[TASK GOAL] Give again, unaltered, the lines of the listing below that run from the line having "replace (32 :: padOrClip" through the line having "replace (resolveModalInnerWidth width)".
---- ENTRIES SUPPLIED
(** Cells written inside a row replace that stretch of it. *)
Lemma put_cells_app panel a b :
  (length panel <= length b)%nat -> put_cells (length a) panel (a ++ b) = a ++ panel ++ drop (length panel) b.
Proof.
  revert a b. induction panel as [|c panel IH]; intros a b H; [done|]. destruct b as [|x b]; cbn [length] in H; [lia|].
  cbn [put_cells length app drop]. rewrite insert_app_r_alt, Nat.sub_diag by lia. cbn [list_insert].
  specialize (IH (a ++ [c]) b). rewrite length_app, Nat.add_1_r, <- !app_assoc in IH. apply IH. lia.
Qed.
Lemma put_cells_inside panel left cells :
  (left + length panel <= length cells)%nat ->
  put_cells left panel cells = take left cells ++ panel ++ drop (left + length panel) cells.
Proof.
  intros H. rewrite <- (take_drop left cells) at 1. rewrite <- (length_take_le cells left) at 1 by lia.
  rewrite put_cells_app by (rewrite length_drop; lia). by rewrite drop_drop.
Qed.

(** *** Cutting and joining at the edges of the panel *)
Lemma code_points_drop n s : code_points (concat (drop n (code_points s))) = drop n (code_points s).
Proof.
  revert n. induction s using code_points_ind; intros n; [by destruct n|by destruct n as [|[|n]]| |].
  - rewrite code_points_pair by done. destruct n as [|n]; cbn [drop]; [|done].
    cbn [concat]. rewrite code_points_concat. by rewrite <- code_points_pair.
  - rewrite code_points_single by done. destruct n as [|n]; cbn [drop]; [|done].
    cbn [concat]. rewrite code_points_concat. by rewrite <- code_points_single.
Qed.
(** A line between two characters that are no surrogates. *)
Definition framed (line : jstr) : Prop :=
  exists a mid b, line = a :: mid ++ [b] /\ is_surrogate a = false /\ is_surrogate b = false.
Lemma code_points_framed line a b :
  framed line -> code_points (a ++ line ++ b) = code_points a ++ code_points line ++ code_points b.
Proof.
  intros (x & mid & y & -> & Hx & Hy).
  replace (a ++ (x :: mid ++ [y]) ++ b) with (a ++ x :: mid ++ y :: b) by (by rewrite <- app_comm_cons, <- app_assoc).
  rewrite code_points_snoc by by apply not_low. change (x :: mid ++ y :: b) with ((x :: mid) ++ y :: b).
  rewrite code_points_snoc by by apply not_low. rewrite (code_points_cons_bmp y) by by apply not_high.
  change (x :: mid ++ [y]) with ((x :: mid) ++ [y]). rewrite code_points_snoc by by apply not_low.
  by rewrite <- app_assoc.
Qed.
Lemma overlaid_fits width left base line :
  fits width base -> framed line -> Z.of_nat left + columns line <= width ->
  concat (put_cells left (codePoints line) (codePoints base)) =
    concat (take left (code_points base)) ++ line ++ concat (drop (left + length (code_points line)) (code_points base)) /\
  fits width (concat (put_cells left (codePoints line) (codePoints base))).
Proof.
  intros Hb Hf Hw. unfold fits, columns, codePoints in *.
  assert (concat (put_cells left (code_points line) (code_points base)) =
    concat (take left (code_points base)) ++ line ++ concat (drop (left + length (code_points line)) (code_points base))) as E.
  { rewrite put_cells_inside by lia. by rewrite !concat_app, code_points_concat. }
  split; [done|]. rewrite E, code_points_framed by done. rewrite code_points_take, code_points_drop.
  rewrite !length_app, length_take, length_drop. lia.
Qed.
(** The frame under a panel that is inside it. *)
Lemma put_lines_fits width left panel row painted :
  Forall (fits width) painted -> Forall (fun line => framed line /\ Z.of_nat left + columns line <= width) panel ->
  Forall (fits width) (put_lines row left panel painted).
Proof.
  revert row painted. induction panel as [|line panel IH]; intros row painted Hp Hl; [done|]. cbn [put_lines].
  apply Forall_cons in Hl as [[Hf Hw] Hl]. apply IH; [|done]. destruct (painted !! row) as [base|] eqn:E; [|done].
  apply Forall_insert; [done|]. apply overlaid_fits; [|done|done]. by eapply Forall_lookup_1 in E.
Qed.
Lemma put_lines_at left panel row painted i line base :
  panel !! i = Some line -> painted !! (row + i)%nat = Some base ->
  put_lines row left panel painted !! (row + i)%nat = Some (concat (put_cells left (codePoints line) (codePoints base))).
Proof.
  revert row painted i. induction panel as [|l panel IH]; intros row painted i Hi Hb; [done|].
  destruct i as [|i]; cbn [put_lines].
  - cbn in Hi. injection Hi as ->. rewrite Nat.add_0_r in *. rewrite Hb. clear IH.
    assert (forall r p, (row < r)%nat -> put_lines r left panel p !! row = p !! row) as Hk.
    { clear. induction panel as [|x panel IH]; intros r p Hr; [done|]. cbn [put_lines]. rewrite IH by lia.
      destruct (p !! r); [by rewrite list_lookup_insert_ne by lia|done]. }
    rewrite Hk by lia. apply list_lookup_insert_eq. by apply lookup_lt_Some in Hb.
  - replace (row + S i)%nat with (S row + i)%nat in * by lia. apply IH; [done|].
    destruct (painted !! row); [by rewrite list_lookup_insert_ne by lia|done].
Qed.

(** *** The panel *)
Lemma box_units :
  js "│ " = [9474; 32] /\ js " │" = [32; 9474] /\ js "╭" = [9581] /\ js "╮" = [9582] /\ js "╰" = [9584] /\ js "╯" = [9583]
  /\ js "─" = [9472].
Proof. vm_compute. exact (conj eq_refl (conj eq_refl (conj eq_refl (conj eq_refl (conj eq_refl (conj eq_refl eq_refl)))))). Qed.
Lemma boxed_units inner text : boxed inner text = [9474; 32] ++ padOrClip (clipLine text inner) inner ++ [32; 9474].
Proof. unfold boxed. destruct box_units as (-> & -> & _). reflexivity. Qed.
Lemma columns_between a b text :
  is_surrogate a = false -> is_surrogate b = false -> columns (a :: text ++ [b]) = columns text + 2.
Proof.
  intros Ha Hb. unfold columns, codePoints. rewrite code_points_cons_bmp by by apply not_high.
  rewrite code_points_snoc by by apply not_low. cbn [length]. rewrite length_app. cbn [code_points length]. lia.
Qed.
Definition panel_line (width : Z) (line : jstr) : Prop := framed line /\ columns line = width.
Lemma boxed_panel inner text : 0 <= inner -> panel_line (inner + 4) (boxed inner text).
Proof.
  intros Hi. rewrite boxed_units. split.
  - exists 9474, (32 :: padOrClip (clipLine text inner) inner ++ [32]), 9474. split; [|done].
    cbn [app]. by rewrite <- app_assoc.
  - change ([9474; 32] ++ ?x ++ [32; 9474]) with (9474 :: 32 :: x ++ [32; 9474]).
    replace (32 :: padOrClip (clipLine text inner) inner ++ [32; 9474])
      with ((32 :: padOrClip (clipLine text inner) inner ++ [32]) ++ [9474]) by (cbn [app]; by rewrite <- app_assoc).
    rewrite !columns_between, padOrClip_columns by done. lia.
Qed.
Lemma rule_panel a b width :
  is_surrogate a = false -> is_surrogate b = false -> 2 <= width ->
  panel_line width ([a] ++ repeat_str [9472] (Z.max 0 (width - 2)) ++ [b]).
Proof.
  intros Ha Hb Hw. split; [by exists a, (repeat_str [9472] (Z.max 0 (width - 2))), b|].
  change ([a] ++ ?x) with (a :: x). rewrite columns_between, columns_repeat by done. lia.
Qed.
Lemma padOrClip_exact text width : columns text = width -> padOrClip text width = text.
Proof.
  intros H. destruct (padOrClip_prefix text width) as [pad E]; [lia|].
  unfold padOrClip in *. fold (columns text) in *. rewrite H in *.
  assert (0 <= width) by (unfold columns in H; lia). revert E. decide_bool. intros _.
  unfold slice. rewrite take_ge; [apply code_points_concat|]. unfold columns, codePoints in *. lia.
Qed.
Definition modal_painted (modal : TrustModal) (rows : Z) : list jstr := fill_to rows [] (slice rows (modal_body modal)).
Lemma panel_size columns_ rows_ :
  let '(width, height) := resolveModalPanelSize columns_ rows_ in 56 <= width <= 80 /\ 14 <= height <= 20.
Proof.
  cbn. unfold available, MODAL_PANEL_MIN_WIDTH, MODAL_PANEL_MAX_WIDTH, MODAL_PANEL_MIN_HEIGHT, MODAL_PANEL_MAX_HEIGHT,
    MODAL_PANEL_MARGIN. lia.
Qed.
Lemma renderModal_lines modal viewport :
  let '(width, height) := resolveModalPanelSize (cols viewport) (screenRows viewport) in
  exists above below, length above = 2%nat /\
    renderModal modal viewport = above ++ map (boxed (width - 4)) (modal_painted modal (height - 4)) ++ below /\
    count (renderModal modal viewport) = height /\ Forall (panel_line width) (renderModal modal viewport).
Proof.
  pose proof (panel_size (cols viewport) (screenRows viewport)) as Hs. unfold renderModal.
  destruct (resolveModalPanelSize _ _) as [width height]. destruct Hs as [Hw Hh].
  replace (resolveModalInnerWidth width) with (width - 4) by (unfold resolveModalInnerWidth, MODAL_PANEL_CHROME_X; lia).
  replace (modalBodyRows height) with (height - 4) by (unfold modalBodyRows, MODAL_CHROME_ROWS; lia).
  fold (modal_painted modal (height - 4)). destruct box_units as (_ & _ & -> & -> & -> & -> & ->).
  set (lines := [_; _] ++ map _ _ ++ [_; _]).
  assert (Forall (panel_line width) lines) as Hall.
  { assert (forall t, panel_line width (boxed (width - 4) t)) as Hb.
    { intros t. pose proof (boxed_panel (width - 4) t) as Hp. replace (width - 4 + 4) with width in Hp by lia. apply Hp. lia. }
    subst lines. apply Forall_app. split.
    { apply Forall_cons. split; [apply rule_panel; [done|done|lia]|apply Forall_singleton, Hb]. }
    apply Forall_app. split; [by apply Forall_map, Forall_true|].
    apply Forall_cons. split; [apply Hb|apply Forall_singleton, rule_panel; [done|done|lia]]. }
  assert (count lines = height) as Hc.
  { subst lines. rewrite !count_app, count_map. unfold modal_painted. rewrite fill_to_count by (apply slice_count; lia).
    rewrite !count_cons. change (count (@nil jstr)) with 0. lia. }
  assert (map (fun line => padOrClip line width) (slice height (fill_to height (boxed (width - 4) []) lines)) = lines) as ->.
  { unfold fill_to, slice. unfold count in Hc. rewrite take_app_le, take_ge by lia.
    clearbody lines. clear Hc. induction Hall as [|line lines [_ Hl] Hall IH]; [done|]. cbn [map].
    by rewrite padOrClip_exact, IH. }
  eexists [_; _], [_; _]. split; [done|]. split; [subst lines; reflexivity|done].
Qed.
--------
[TASK RESULT]
    replace (32 :: padOrClip (clipLine text inner) inner ++ [32; 9474])
      with ((32 :: padOrClip (clipLine text inner) inner ++ [32]) ++ [9474]) by (cbn [app]; by rewrite <- app_assoc).
    rewrite !columns_between, padOrClip_columns by done. lia.
Qed.
Lemma rule_panel a b width :
  is_surrogate a = false -> is_surrogate b = false -> 2 <= width ->
  panel_line width ([a] ++ repeat_str [9472] (Z.max 0 (width - 2)) ++ [b]).
Proof.
  intros Ha Hb Hw. split; [by exists a, (repeat_str [9472] (Z.max 0 (width - 2))), b|].
  change ([a] ++ ?x) with (a :: x). rewrite columns_between, columns_repeat by done. lia.
Qed.
Lemma padOrClip_exact text width : columns text = width -> padOrClip text width = text.
Proof.
  intros H. destruct (padOrClip_prefix text width) as [pad E]; [lia|].
  unfold padOrClip in *. fold (columns text) in *. rewrite H in *.
  assert (0 <= width) by (unfold columns in H; lia). revert E. decide_bool. intros _.
  unfold slice. rewrite take_ge; [apply code_points_concat|]. unfold columns, codePoints in *. lia.
Qed.
Definition modal_painted (modal : TrustModal) (rows : Z) : list jstr := fill_to rows [] (slice rows (modal_body modal)).
Lemma panel_size columns_ rows_ :
  let '(width, height) := resolveModalPanelSize columns_ rows_ in 56 <= width <= 80 /\ 14 <= height <= 20.
Proof.
  cbn. unfold available, MODAL_PANEL_MIN_WIDTH, MODAL_PANEL_MAX_WIDTH, MODAL_PANEL_MIN_HEIGHT, MODAL_PANEL_MAX_HEIGHT,
    MODAL_PANEL_MARGIN. lia.
Qed.
Lemma renderModal_lines modal viewport :
  let '(width, height) := resolveModalPanelSize (cols viewport) (screenRows viewport) in
  exists above below, length above = 2%nat /\
    renderModal modal viewport = above ++ map (boxed (width - 4)) (modal_painted modal (height - 4)) ++ below /\
    count (renderModal modal viewport) = height /\ Forall (panel_line width) (renderModal modal viewport).
Proof.
  pose proof (panel_size (cols viewport) (screenRows viewport)) as Hs. unfold renderModal.
  destruct (resolveModalPanelSize _ _) as [width height]. destruct Hs as [Hw Hh].
  replace (resolveModalInnerWidth width) with (width - 4) by (unfold resolveModalInnerWidth, MODAL_PANEL_CHROME_X; lia).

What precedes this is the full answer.